Critical reviews for the film on its release were generally positive with Monica Castillo of RogerEbert.com giving the film four out of four, writing that “Us is another thrilling exploration of the past and oppression this country is still too afraid to bring up. Peele wants us to talk, and he’s given audiences the material to think, to feel our way through some of the darker sides of the human condition and the American experience” while Richard Brody of The New Yorker stated that “Us is a horror film – though saying so is like offering a reminder that The Godfather is a gangster film… Genre is irrelevant to the merits of a film… what matters is that Peele cites the tropes and precedents of horror in order to deeply root his film in the terrain of pop culture – and then to pull up those roots.”

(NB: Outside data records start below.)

Lemma SendBuffers_pipe p bufs : Forall (handshake_message (B:=B) (S:=S)) bufs -> keeps (SendBuffers (B:=B) (S:=S) p bufs).
Proof.
  intros Hb. unfold SendBuffers. preserves_tac. apply pipe_on_bind. intros b' d [Hd|Hd]%sent_Send; [right|by left].
  rewrite Forall_forall in Hb. by apply Hb.
Qed.
Lemma peer_AddMacs_pipe p m : keeps (peer_AddMacs (B:=B) (S:=S) p m).
Proof. unfold peer_AddMacs. preserves_tac. Qed.
Lemma SetEndpoint_pipe p ep : keeps (SetEndpointFromPacket (B:=B) (S:=S) p ep).
Proof. unfold SetEndpointFromPacket. preserves_tac. Qed.
Lemma SendHandshakeCookie_pipe e : keeps (SendHandshakeCookie (B:=B) (S:=S) e).
Proof.
  unfold SendHandshakeCookie. apply preserves_bind; [preserves_tac|intros checker].
  apply preserves_bind_answer; [preserves_tac|]. intros t [checker' reply] E.
  apply preserves_bind; [preserves_tac|intros _]. destruct reply as [reply|]; [|preserves_tac].
  apply pipe_on_bind. intros b d [Hd|Hd]%sent_Send; [right|by left]. apply list_elem_of_singleton in Hd as ->.
  eapply (is_cookie_reply checker (he_packet e) (le_get (slice 4 8 (he_packet e))) (DstToBytes (he_endpoint e)) (t_env t)).
  unfold on_env in E. by destruct (CreateReply _ _ _ _ (t_env t)) as [env [? ?]]; simplify_eq/=.
Qed.

End Handlers.

#[export] Hint Resolve DeleteKeypair_pipe CreateMessageInitiation_pipe ConsumeMessageInitiation_pipe
  CreateMessageResponse_pipe ConsumeMessageResponse_pipe BeginSymmetricSession_pipe ReceivedWithKeypair_pipe
  timersActive_pipe jitter_pipe timersDataSent_pipe timersDataReceived_pipe timersAuthSent_pipe
  timersAuthReceived_pipe timersInitiated_pipe timersComplete_pipe timersDerived_pipe timersTraversal_pipe
  peer_AddMacs_pipe SetEndpoint_pipe SendHandshakeCookie_pipe : preserves.


(** *** Staging and numbering *)

(** Walks a handler up to a call whose answer matters. *)
Ltac preserves_upto f :=
  repeat lazymatch goal with
  | |- preserves _ (bind ?m _) => lazymatch m with context [f] => fail | _ => preserves_step end
  | |- _ => preserves_step
  end.

Section Outbound.
Context {C : Crypto} {B S : Type} `{!Bind B} `{!BindLog B} `{!SourceSink S}.
Abbreviation W := (Transport B S).
Implicit Types t : W.

Lemma SendHandshakeInitiation_pipe H K p r : preserves (Pipe H K) (SendHandshakeInitiation (B:=B) (S:=S) p r).
Proof.
  unfold SendHandshakeInitiation. preserves_upto (CreateMessageInitiation (B:=B) (S:=S) p).
  apply preserves_bind_answer; [preserves_tac|]. intros t [err|msg] E; [preserves_tac|].
  apply preserves_bind_answer; [preserves_tac|]. intros t' packet <-. preserves_tac.
  apply SendBuffers_pipe. constructor; [by eapply is_initiation|constructor].
Qed.
Lemma SendHandshakeResponse_pipe H K p : preserves (Pipe H K) (SendHandshakeResponse (B:=B) (S:=S) p).
Proof.
  unfold SendHandshakeResponse. preserves_upto (CreateMessageResponse (B:=B) (S:=S) p).
  apply preserves_bind_answer; [preserves_tac|]. intros t [err|msg] E; [preserves_tac|].
  apply preserves_bind_answer; [preserves_tac|]. intros t' packet <-. preserves_tac.
  apply SendBuffers_pipe. constructor; [by eapply is_response|constructor].
Qed.
#[local] Hint Resolve SendHandshakeInitiation_pipe SendHandshakeResponse_pipe : preserves.
Lemma keepKeyFreshSending_pipe H K p : preserves (Pipe H K) (keepKeyFreshSending (B:=B) (S:=S) p).
Proof. unfold keepKeyFreshSending. preserves_tac. Qed.

Lemma StagePackets_pipe H K p c t : Pipe (c :: H) K t -> Pipe H K (fst (StagePackets (B:=B) (S:=S) p c t)).
Proof.
  intros HP. unfold StagePackets. rewrite bind_get_peer. destruct (_ <? _)%nat.
  - by apply (Pipe_stage H K t p c).
  - destruct (p_staged (peer_at t p)) as [|tooOld q] eqn:E; [by apply Pipe_hand_free in HP as [? _]|].
    assert (HP1 := pipe_Put (c :: H) K tooOld t HP).
    change (fst (bind (PutOutboundElementsContainer tooOld) ?f t)) with (fst (f tt (fst (PutOutboundElementsContainer tooOld t)))).
    apply (Pipe_stage H K _ p c); [done|]. change (p_staged (peer_at (fst (PutOutboundElementsContainer tooOld t)) p)) with (p_staged (peer_at t p)).
    rewrite E. by apply sublist_cons.
Qed.

Lemma new_out_pipe H K elems t : Pipe H K t ->
  let '(t', c) := new_out_container (B:=B) (S:=S) elems t in Pipe (c :: H) K t'.
Proof. exact (Pipe_new H K t elems). Qed.

Lemma set_staged_nil_pipe H K p : preserves (Pipe H K) (set_staged (B:=B) (S:=S) p []).
Proof.
  intros t HP. change (Pipe H K (put_peer p (set_p_staged []) t)).
  eapply Pipe_drop; [by apply handed_put_peer|exact HP|]. intros o. rewrite has_put_staged.
  case_decide; [apply sublist_nil_l|done].
Qed.
Lemma FlushStagedPackets_pipe H K p : preserves (Pipe H K) (FlushStagedPackets (B:=B) (S:=S) p).
Proof. unfold FlushStagedPackets. preserves_tac. apply set_staged_nil_pipe. Qed.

On release its commercial success saw it make $29.1 million on its first day – one of the best ever for a horror film and much higher than Peele’s previous film Get Out – before it went on to earn $71.1 million at the box office, debuting at No. 1 and becoming the second best opening for a live-action original film after Avatar ($77 million in 2009), as well as the best ever opening for an original horror film not based on a known property and the third-best total for a horror film after It ($123.4 million in 2017) and Halloween ($76.2 million in 2018).
Jordan Peele created the film to primarily explore the concept of American privilege with him stating that “the biggest disservice we can do as a faction with a collective privilege like the United States is to presume that we deserve it, and that it isn't luck that has us born where we're born. For us to have our privilege, someone suffers. That's where the Tethered connection, I think, resonates the most, is that those who suffer and those who prosper are two sides of the same coin. You can never forget that. We need to fight for the less fortunate."
Today, it stands on Rotten Tomatoes at 93% and its critical consensus reads: “With Jordan Peele’s second inventive, ambitious horror film, we have seen how to beat the sophomore jinx, and it is Us.”